A small number of species are only found at altitudes above 600m. The broad-bordered white underwing (Anarta melanopa) is nationally scarce and, until recently, was last recorded on Ben Lawers in 1932. It flies fast, often low to the ground, in sunshine or even just sunny intervals from mid-May to June, feeding on the flowers of montane species including cowberry (Vaccinium vitis-idaea) and blaeberry (Vaccinium myrtillus). The caterpillars feed at night on these and other dwarf shrubs, and recent data suggests that this moth may be more widespread than previously thought.

Broad-bordered white underwing moth camouflaged against its background of vegetation.
Broad-bordered white underwing (Anarta melanopa)

Not all diurnal moths are easy to see, some being very small. For convenience when identifying them, moths are divided into micros and macros, and as the terms suggest, the micros are smaller. They also tend to be more primitive in evolutionary terms and many don’t have common names.

The day-flying micro moth Micropterix aureatella is one of a family of very small primitive moths, which are unusual in having chewing mouthparts and as adults feed on the pollen of herbaceous plants. Their metallic purple forewings are only 4mm long and held tent-like over the body. This species flies from May to early July and is recorded as feeding particularly on sedges.

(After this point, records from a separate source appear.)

(* ===== verification/ManagerTurnSteps.v ===== *)
(** * The runtime manager: handlers of timers, cancellations and housekeeping

    The handlers that change rows on the manager's own account are sequences of moves. *)

From Stdlib Require Import ZArith Lia Ascii.
From stdpp Require Import base tactics option list numbers strings pretty gmap relations.
From S2P Require Import Prelude RuntimeTypes Policy.
From S2P Require Import Manager ManagerAdmit ManagerTurns ManagerSteps ManagerMoves ManagerAdmitSteps.
From S2P Require Import ManagerLedger.
Local Open Scope Z_scope.
Local Open Scope go_scope.

Section turn_steps.
Context `{Unicode} `{World} {CP : Calm} (B : gset string) (c : bool) (R : generation -> Prop).

Notation moves := (moves B c).
Notation Inv := (Inv B c R).

Lemma live_generation_row id g o st p :
  live_generation id g o = Some (st, p) ->
  o_specs o !! id = Some st /\ st_proc st = Some p /\ has_row o id (abs st)
  /\ r_proc (abs st) = Some (g, proc_everHealthy p).
Proof.
  unfold live_generation. destruct (o_specs o !! id) as [st'|] eqn:Hst; [|done]. simpl.
  destruct (st_proc st') as [p'|] eqn:Hp; [|done]. simpl. case_decide as Hg; [|done].
  intros [= -> ->]. split_and!; [done|done|by exists st|]. simpl. by rewrite Hp, <- Hg.
Qed.

(** ** Timers *)

(** A process that is to end may be told so. *)
Lemma row_ok_intend n id r b :
  (b = r_intentional r \/ b = true /\ is_Some (r_proc r)) ->
  (is_Some (r_proc r) -> r_state r = StateDraining \/ r_state r = StateStartFailed) ->
  row_ok B c n id r -> row_ok B c n id (r <| r_intentional := b |>).
Proof.
  intros Hb Hs [OI OD ORe OF OL OT OFo ON OR OB OBu OC]. split; simpl; try done; [|auto].
  intros Hp. destruct (OD Hp) as (? & ? & ? & ? & ? & ?). split_and!; try done.
  destruct Hb as [->|[_ Hl]]; [done|]. rewrite Hp in Hl. by apply is_Some_None in Hl.
Qed.

Lemma moves_terminateNow id o :
  (forall r, has_row o id r -> is_Some (r_proc r) ->
     r_state r = StateDraining \/ r_state r = StateStartFailed) ->
  moves o (terminateNow id o).
Proof.
  intros Hs. destruct (o_specs o !! id) as [st|] eqn:Hst.
  2:{ unfold terminateNow. rewrite Hst. apply moves_refl. }
  assert (Hr : has_row o id (abs st)) by (by exists st).
  destruct (lc_terminateNow id _ _ Hr) as (b & Hb & HL).
  eapply moves_local; [done|done|by apply local_ok_silent; auto|]. apply row_ok_intend; auto.
Qed.

Lemma moves_upd_proc_hidden id f o :
  (forall p, proc_gen (f p) = proc_gen p /\ proc_everHealthy (f p) = proc_everHealthy p) ->
  moves o (upd_proc id f o).
Proof.
  intros Hf. apply moves_upd_hidden. intros st. unfold abs. simpl.
  destruct (st_proc st) as [p|]; simpl; [|done]. destruct (Hf p) as [-> ->]. done.
Qed.

Lemma moves_handleDrainGraceExpired id g o :
  Inv o -> (exists t d, Schedule t d (cmdDrainGraceExpired id g) ∈ observe o) ->
  moves o (handleDrainGraceExpired id g o).
Proof.
  intros HI (t & d & Hsch). unfold handleDrainGraceExpired.
  destruct (live_generation id g o) as [[st p]|] eqn:E; [|apply moves_refl].
  apply live_generation_row in E as (Hst & _ & Hr & Hp).
  destruct (inv_drain _ _ _ _ HI _ _ _ _ Hsch) as [_ Hd]. specialize (Hd _ _ Hst Hp).
  eapply moves_trans; [apply (moves_upd_proc_hidden id (fun p => p <| proc_drainTimer := None |>)); by intros []|]. apply moves_terminateNow.
  intros r Hr' _. left.
  assert (has_row (upd_proc id (fun p => p <| proc_drainTimer := None |>) o) id (abs st)) as Hr2
    by (by eapply lc_has_row, lc_upd_proc_hidden; [intros []|]).
  destruct Hr2 as (st2 & Hst2 & A2). by rewrite <- (has_row_lookup _ _ _ _ Hr' Hst2), A2.
Qed.

Lemma moves_handleKillGraceExpired id g o : moves o (handleKillGraceExpired id g o).
Proof.
  unfold handleKillGraceExpired. case_match; [|apply moves_refl].
  eapply moves_trans; [apply (moves_upd_proc_hidden id (fun p => p <| proc_killTimer := None |>)); by intros []|].
  by apply moves_quiet, quiet_emit.
Qed.

Lemma moves_handleStableRun id g o : moves o (handleStableRun id g o).
Proof.
  unfold handleStableRun. case_match; [|apply moves_refl]. case_match.
  eapply moves_trans; [apply (moves_upd_proc_hidden id (fun p => p <| proc_stableTimer := None |>)); by intros []|].
  case_match; [by apply moves_upd_hidden|apply moves_refl].
Qed.

(** The retry timer is gone: an instance that waited for it is stopped. *)
Definition retried (r : row) : row :=
  if decide (r_state r = StateBackoff)
  then r <| r_backoff := false |> <| r_state := StateStopped |> else r <| r_backoff := false |>.

Lemma row_ok_retried n id r : row_ok B c n id r -> row_ok B c n id (retried r).
Proof.
  intros [OI OD ORe OF OL OT OFo ON OR OB OBu OC]. unfold retried. case_decide as Hs.
  - assert (Hp : r_proc r = None).
    { destruct (r_proc r) as [[g h]|]; [|done]. destruct (OL g h eq_refl) as (_ & Hl & _). by rewrite Hs in Hl. }
    split; simpl; rewrite ?Hp; try done.
    + intros _. by destruct (OD Hp) as (_ & _ & ?).
    + intros Hr. destruct (OR Hr) as [_ Hd]. congruence.
    + intros Hc. by destruct (OC Hc) as (_ & _ & ?).
  - split; simpl; try done.
Qed.

Lemma local_ok_retried id r : local_ok id r (retried r) [].
Proof.
  apply local_ok_silent; unfold retried; case_decide as Hs; simpl; auto.
  - intros Hd. congruence.
  - intros _ [?|?]; done.
Qed.

Lemma moves_handleBackoffFire id o : Inv o -> moves o (handleBackoffFire id o).
Proof.
  intros HI. unfold handleBackoffFire. destruct (o_specs o !! id) as [st|] eqn:Hst; [|apply moves_refl].
  assert (Hr : has_row o id (abs st)) by (by exists st).
  set (o1 := if decide _ then _ else _).
  assert (M1 : moves o o1).
  { assert (HL : lc id ((abs st) <| r_backoff := false |>) [] o (upd id (fun st => st <| st_backoffTimer := None |>) o))
      by (by apply (lc_upd id _ (fun r => r <| r_backoff := false |>))).
    eapply (moves_local _ _ id _ (retried (abs st)) []); [done| |apply local_ok_retried|apply row_ok_retried].
    subst o1. unfold retried. change (r_state (abs st)) with (st_state st). case_decide; [|done].
    eapply lc_then_nil; [exact HL|]. apply lc_setState. }
  eapply moves_then; [done|done|]. apply moves_admitAndStart.
Qed.

(** ** Cancellations *)

Lemma row_ok_queue n id r q :
  (r_queue r = [] -> q = []) -> row_ok B c n id r -> row_ok B c n id (r <| r_queue := q |>).
Proof.
  intros Hq [OI OD ORe OF OL OT OFo ON OR OB OBu OC]. split; simpl; try done.
  - intros. by apply Hq, OF.
  - intros Hcalm Hl Hs Hb. destruct (OT Hcalm Hl Hs Hb); auto.
  - intros Hc. destruct (OC Hc) as (? & ? & ?). auto.
Qed.

Lemma remove_waiter_perm reply l i w :
  find_waiter reply l = Some (i, w) -> reply :: (w_reply <$> remove_waiter i l) ≡ₚ w_reply <$> l.
Proof.
  unfold find_waiter, remove_waiter. intros (Hi & <- & _)%list_find_Some.
  rewrite <- (delete_take_drop l i). rewrite <- fmap_cons. apply fmap_Permutation.
  symmetry. by apply delete_Permutation.
Qed.

Lemma moves_drop_waiter id reply err i w st o o1 :
  o_specs o !! id = Some st -> find_waiter reply (st_pending st) = Some (i, w) -> quiet o o1 ->
  moves o (emit (Reply reply (refused err)) (upd id (fun st => st <| st_pending ::= remove_waiter i |>) o1)).
Proof.
  intros Hst Hw Hq. assert (Hr : has_row o id (abs st)) by (by exists st).
  set (r' := (abs st) <| r_queue := w_reply <$> remove_waiter i (st_pending st) |>).
  eapply (moves_local _ _ id (abs st) r' [Reply reply (refused err)]); [done| | |].
  - eapply lc_nil_then; [|by apply lc_emit].
    split; [|etrans; [apply Hq|by split]|by rewrite <- (quiet_observe _ _ Hq)].
    exists (st <| st_pending ::= remove_waiter i |>). split; [done|].
    rewrite <- (quiet_specs _ _ Hq). apply (specs_upd id). by rewrite (quiet_specs _ _ Hq).
  - split; [split|..]; simpl; auto.
    + constructor; [|done]. left. by exists err.
    + by apply remove_waiter_perm in Hw.
  - apply row_ok_queue. simpl. intros Hn. by destruct (st_pending st).
Qed.

Lemma moves_handleCancelEnsure reply err o : moves o (handleCancelEnsure reply err o).
Proof.
  unfold handleCancelEnsure. destruct (range_specs o) as [ids o1] eqn:E.
  apply range_specs_eq in E as [_ E]. eapply moves_trans; [by apply moves_quiet|]. clear.
  induction ids as [|id ids IH]; [apply moves_refl|]. simpl.
  destruct (o_specs o1 !! id) as [st|] eqn:Hst; [|done].
  destruct (find_waiter reply (st_pending st)) as [[i w]|] eqn:Hw; [|done].
  eapply moves_drop_waiter; [done|done|apply quiet_cancelTimer].
Qed.

Lemma moves_handleWaiterTimeout id reply o : moves o (handleWaiterTimeout id reply o).
Proof.
  unfold handleWaiterTimeout. destruct (o_specs o !! id) as [st|] eqn:Hst; [|apply moves_refl].
  case_decide; [apply moves_refl|].
  destruct (find_waiter reply (st_pending st)) as [[i w]|] eqn:Hw; [|apply moves_refl].
  by eapply moves_drop_waiter.
Qed.

(** ** A start that failed with its process still there *)

Definition torn_row (b : bool) (r : row) : row :=
  let r' := r <| r_state := StateStartFailed |> <| r_queue := [] |> <| r_intentional := b |> in
  if burst_row r then r' else r' <| r_backoffOnExit := true |>.

Lemma lc_tear id err r o o1 :
  lc id (r <| r_state := StateStartFailed |>) [] o o1 -> is_Some (r_proc r) -> o_closing o = false ->
  exists b, lc id (torn_row b r) (refusals (r_queue r) err) o
    (enterBackoff id (terminateNow id (failPending id err o1))).
Proof.
  intros HL [[g h] Hp] Hc.
  assert (HL1 : lc id (r <| r_state := StateStartFailed |> <| r_queue := [] |>)
            (refusals (r_queue r) err) o (failPending id err o1)).
  { eapply lc_nil_then; [exact HL|]. intros Hr1. exact (lc_failPending id err _ _ Hr1). }
  destruct (lc_terminateNow id _ _ (lc_has_row _ _ _ _ _ HL1)) as (b & Hb & HT). exists b.
  set (r1 := _ <| r_intentional := b |>) in HT.
  set (o2 := terminateNow id _) in *.
  assert (HL2 : lc id r1 (refusals (r_queue r) err) o o2)
    by (exact (lc_trans _ _ _ _ [] _ _ _ HL1 HT)).
  pose proof (lc_enterBackoff id r1 o2 (lc_has_row _ _ _ _ _ HL2)) as HE.
  rewrite (sg_closing _ _ (lc_globals _ _ _ _ _ HL2)), Hc in HE.
  assert (E : backed_off false r1 = (torn_row b r, [])).
  { unfold backed_off, torn_row, live_row. change (burst_row r1) with (burst_row r).
    change (r_proc r1) with (r_proc r). rewrite Hp. by destruct (burst_row r). }
  rewrite E in HE. exact (lc_trans _ _ _ _ [] _ _ _ HL2 HE).
Qed.

Lemma row_ok_torn n id r b :
  c = false -> is_Some (r_proc r) -> r_state r <> StateDraining ->
  row_ok B c n id r -> row_ok B c n id (torn_row b r).
Proof.
  intros -> [[g h] Hp] Hd [OI OD ORe OF OL OT OFo ON OR OB OBu OC].
  assert (Hbk : r_backoff r = false).
  { destruct (r_backoff r); [|done]. destruct (OL g h Hp) as (_ & Hl & _).
    by rewrite (proj1 OB eq_refl) in Hl. }
  assert (Hrm : r_removed r = false).
  { destruct (r_removed r); [|done]. by destruct (OR eq_refl). }
  destruct (OL g h Hp) as (Hlt & _).
  unfold torn_row. destruct (burst_row r) eqn:Hbu; split; simpl; rewrite ?Hp, ?Hbk, ?Hrm; try done;
    try (by right); try (by left);
    try (by intros g' h' [= <- <-]); by intros _ Ha Hn; destruct Hd; apply OFo; rewrite ?Hp.
Qed.

Lemma local_step_torn G id r b err :
  (reported_state (r_state r) \/ forall g h, r_proc r = Some (g, h) -> G g) ->
  r_state r <> StateDraining ->
  local_step [] G id r (torn_row b r) (refusals (r_queue r) err).
Proof.
  intros Hrep Hd. unfold torn_row. split; [split|..]; try apply effect_ok_refusals;
    try (by destruct (burst_row r); simpl; auto).
  - rewrite answered_refusals. destruct (burst_row r); simpl; by rewrite app_nil_r, reverse_Permutation.
  - rewrite count_handed_refusals. by destruct (burst_row r).
Qed.

(** ** Measurements *)

Lemma moves_failBootstrapUnmeasured id o st :
  o_specs o !! id = Some st -> st_state st = StateRunning -> o_closing o = false -> Inv o ->
  moves o (failBootstrapUnmeasured id o).
Proof.
  intros Hst Hs Hc HI. unfold failBootstrapUnmeasured. rewrite Hst.
  destruct (st_proc st) as [p|] eqn:Hp; [|apply moves_refl].
  assert (Hr : has_row o id (abs st)) by (by exists st).
  assert (Hl : is_Some (r_proc (abs st))) by (simpl; by rewrite Hp).
  destruct (read _ _) as [tail o1] eqn:E1. apply quiet_read_eq in E1.
  match goal with |- ManagerMoves.moves _ _ _ (enterBackoff _ (terminateNow _ (failPending _ ?e ?o2))) =>
    destruct (lc_tear id e (abs st) o o2) as (b & HL); [|done|done|] end.
  - eapply lc_then_nil; [|apply lc_recordFailure]. eapply lc_quiet_r; [done|].
    eapply lc_then_nil; [|apply lc_setState]. by apply lc_upd_hidden.
  - eapply moves_local; [done|exact HL|apply local_step_torn; [by left; left|by simpl; rewrite Hs]|].
    apply row_ok_torn; [by eapply inv_not_closing|done|by simpl; rewrite Hs].
Qed.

Close-up of a Micropterix aureatella moth on a person's arm.
Micropterix aureatella

One of the rarest moths found at Ben Lawers is the mountain plume (Stenoptilia islandicus), which is not known anywhere else in the UK. Until recently, we thought it only occurred at a single small location on the slopes of Meall nan Tarmachan, where the larvae feed on mossy saxifrage (Saxifraga hypnoides), but after careful searching it’s now been recorded at seven locations. It’s one of a family of moths characterised by their long, narrow wings held at right angles to the body, which is also long and thin.

Mountain plume moth on alchemilla plant.
Mountain plume (Stenoptilia islandicus)

Whilst we can record day-flying moths and caterpillars in the field, many species are nocturnal. These are surveyed using harmless light traps, and we hold events where it’s possible to see the moths caught overnight and appreciate their beauty and diversity.